Natural Killer Immunotherapy for Minimal Residual Disease Eradication Following Allogeneic Hematopoietic Stem Cell Transplantation in Acute Myeloid Leukemia

• Main Authors: Norimichi Hattori, Tsuyoshi Nakamaki
• Format: Article
• Language: English
• Published: MDPI AG 2019-04-01
• Series: International Journal of Molecular Sciences
• Subjects: natural killer cell; immunotherapy; allogeneic hematopoietic stem cell transplantation; acute myeloid leukemia; immune checkpoint; bispecific and trispecific killer cell engagers; chimeric antigen receptors
• Online Access: https://www.mdpi.com/1422-0067/20/9/2057

The most common cause of death in patients with acute myeloid leukemia (AML) who receive allogeneic hematopoietic stem cell transplantation (allo-HSCT) is AML relapse. Therefore, additive therapies post allo-HSCT have significant potential to prevent relapse.

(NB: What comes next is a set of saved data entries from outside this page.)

(** One record of [queryset.values()] on [Video]: every stored field. *)
Definition Video_values (v : Video) : list (string * field_value) :=
  [("id", FInt (v_id v)); ("title", FStr (v_title v)); ("file", FStr (v_file v))].

(** [list(movie.video.values())] *)
Definition movie_video_values_list (movie : Movie)
    : M (list (list (string * field_value))) :=
  may_fail (fun w => db_fault w movie_video_values);;
  w <- ask;;
  st <- get_store;;
  ret (map Video_values
         (related v_id (db_order w movie_video_values)
            (Movie_video st) (m_id movie) (Video_table st))).

(** *** django.forms *)

Definition QueryDict : Type := list (string * string).

Definition ErrorDict : Type := list (string * string).  (* field, message *)

(** A form once [is_valid()] has cleaned it.  An unbound form (built from
    [None]) has no errors and no cleaned data. *)
Record Form : Type := {
  is_bound : bool;
  errors : ErrorDict;
  cleaned_data : option ProfileFields
}.

(** [form.is_valid()]: bound and without errors. *)
Definition is_valid (form : Form) : bool :=
  is_bound form && match errors form with [] => true | _ :: _ => false end.

(** [form.add_error(None, message)]: a form-level error. *)
Definition add_error (form : Form) (message : string) : Form :=
  {| is_bound := is_bound form;
     errors := (errors form ++ [("__all__", message)])%list;
     cleaned_data := cleaned_data form |}.

(** *** django.shortcuts and django.http *)

Inductive ctx_value : Type :=
| CStr (s : string)
| CJson (j : json)
| CForm (f : Form)
| CMovie (m : Movie)
| CProfiles (l : list Profile)
| CRecords (l : list (list (string * field_value))).

Inductive HttpResponse : Type :=
| TemplateResponse (template : string) (context : list (string * ctx_value))
| HttpResponseRedirect (to : string)
| LoginRedirect (next : string)
| JsonResponse (data : list (string * pyval)).

(** [render(request, template, context)] *)
Definition render (template : string) (context : list (string * ctx_value))
    : M HttpResponse :=
  may_fail (fun w => render_fault w template);;
  ret (TemplateResponse template context).

(** [redirect(name)], for a name the URL configuration knows. *)
Definition redirect (to : string) : M HttpResponse :=
  ret (HttpResponseRedirect to).

Record HttpRequest : Type := {
  user : User;
  POST : QueryDict;
  path : string
}.

(** [login_required]: an anonymous request never reaches the view. *)
Definition login_required (view : HttpRequest -> M HttpResponse)
    (request : HttpRequest) : M HttpResponse :=
  if is_authenticated (user request) then view request
  else ret (LoginRedirect (path request)).

(** ** The views ([views.py]) *)

Definition Home_get (request : HttpRequest) : M HttpResponse :=
  if is_authenticated (user request) then redirect "netflixapp:profile-list"
  else render "index.html" [].

Definition ProfileList_get (request : HttpRequest) : M HttpResponse :=
  profiles <- user_profiles (user request);;
  render "profilelist.html" [("profiles", CProfiles profiles)].

Section ProfileCreate.

(** The field validation of [ProfileForm], whose class is declared in
    [forms.py]: from the submitted data, the errors and the cleaned
    fields. *)
Variable ProfileForm_clean : QueryDict -> ErrorDict * ProfileFields.

(** [ProfileForm(data)], cleaned. *)
Definition ProfileForm (data : option QueryDict) : Form :=
  match data with
  | None => {| is_bound := false; errors := []; cleaned_data := None |}
  | Some d =>
      {| is_bound := true;
         errors := fst (ProfileForm_clean d);
         cleaned_data := Some (snd (ProfileForm_clean d)) |}
  end.

(** [request.POST or None]: an empty QueryDict is false. *)
Definition POST_or_None (request : HttpRequest) : option QueryDict :=
  match POST request with
  | [] => None
  | _ :: _ => Some (POST request)
  end.

Definition ProfileCreate_get (request : HttpRequest) : M HttpResponse :=
  render "profilecreate.html" [("form", CForm (ProfileForm None))].

(** The [try] statement of [post]: it either returns a response or falls
    through with the form. *)
Definition ProfileCreate_post_try (request : HttpRequest) (form : Form)
    : M (HttpResponse + Form) :=
  try_except
    (fields <- match cleaned_data form with
               | Some fields => ret fields
               | None =>
                   raise (Exn AttributeError
                            "'ProfileForm' object has no attribute 'cleaned_data'")
               end;;
     profile <- Profile_objects_create fields;;
     if truthy profile then
       user_profiles_do_add (user request) profile;;
       response <- redirect "netflixapp:profile-list";;
       ret (inl response)
     else ret (inr form))
    [Except Exception (fun e =>
       logger_error ("Error creating profile: " ++ exn_str e);;
       ret (inr (add_error form
                   "An error occurred while creating the profile.")))].

Definition ProfileCreate_post (request : HttpRequest) : M HttpResponse :=
  let form := ProfileForm (POST_or_None request) in
  r <- (if is_valid form then ProfileCreate_post_try request form
        else ret (inr form));;
  match r with
  | inl response => ret response
  | inr form' => render "profilecreate.html" [("form", CForm form')]
  end.

End ProfileCreate.

(** The body of the outer [try] of [MovieList.get]. *)
Definition MovieList_get_try (request : HttpRequest) (profile_id : uuid)
    : M HttpResponse :=
  profile <- Profile_objects_get profile_id;;
  profiles <- user_profiles (user request);;
  if negb (Profile_in profile profiles)
  then redirect "netflixapp:profile-list"
  else
    api_key <- settings_attr "OMDB_API_KEY";;
    let url := "http://www.omdbapi.com/?s=movie&apikey=" ++ py_str api_key in
    try_except
      (response <- requests_get url 10;;
       raise_for_status response;;
       data <- Response_json response;;
       movies <- data_get data "Search" (JArr []);;
       render "movielist.html"
         [("movies", CJson movies); ("profile_id", CStr profile_id)])
      [Except RequestException (fun e =>
         logger_error ("OMDB API error: " ++ exn_str e);;
         render "movielist.html"
           [("error", CStr "Unable to fetch movies at this time.");
            ("profile_id", CStr profile_id)])].
(** *** The figure of reconstruction examples *)

Lemma plot_respects (R : relation world) `{!Reflexive R} `{!Transitive R}
    dl save_path n_examples :
  (forall w g, R w (set_rng g w)) ->
  (forall w b, R w (set_training b w)) ->
  (forall w, R w (set_files (<[save_path := Figure]> (files w)) w)) ->
  respects R (plot_reconstruction_examples dl save_path n_examples).
Proof.
  intros Hrng Htr Hfig. unfold plot_reconstruction_examples.
  apply (respects_bind R). { apply (respects_modify R). intros w. apply Htr. }
  intros _. apply (respects_bind R). { apply respects_with_rng, Hrng. }
  intros order. apply (respects_bind R).
  { destruct order; [apply (respects_raise R) | apply respects_with_rng, Hrng]. }
  intros b. apply (respects_bind R). { apply (respects_get R). }
  intros w. apply (respects_bind R).
  { destruct (decide _); [apply (respects_raise R) | apply (respects_ret R)]. }
  intros _. apply (respects_bind R).
  { apply (respects_for_each R). intros i.
    repeat case_match; first [apply (respects_ret R) | apply (respects_raise R)]. }
  intros _. apply (respects_modify R). exact Hfig.
Qed.


Lemma plot_keeps_file dl save_path n p :
  p <> save_path -> respects (keeps_file p) (plot_reconstruction_examples dl save_path n).
Proof.
  intros Hne. apply (plot_respects (keeps_file p)).
  - intros w g. reflexivity.
  - intros w b. reflexivity.
  - intros w. unfold keeps_file. simpl. apply lookup_insert_ne. congruence.
Qed.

Natural killer (NK)-cell-based immunotherapies can be incorporated into the therapeutic armamentarium for the eradication of AML cells post allo-HSCT. In recent studies, NK cell-based immunotherapies, the use of adoptive NK cells, NK cells in combination with cytokines, immune checkpoint inhibitors, bispecific and trispecific killer cell engagers, and chimeric antigen receptor-engineered NK cells have all shown antitumor activity in AML patients. In this review, we will discuss the current strategies with these NK cell-based immunotherapies as possible therapies to cure AML patients post allo-HSCT. Additionally, we will discuss various means of immune escape in order to further understand the mechanism of NK cell-based immunotherapies against AML.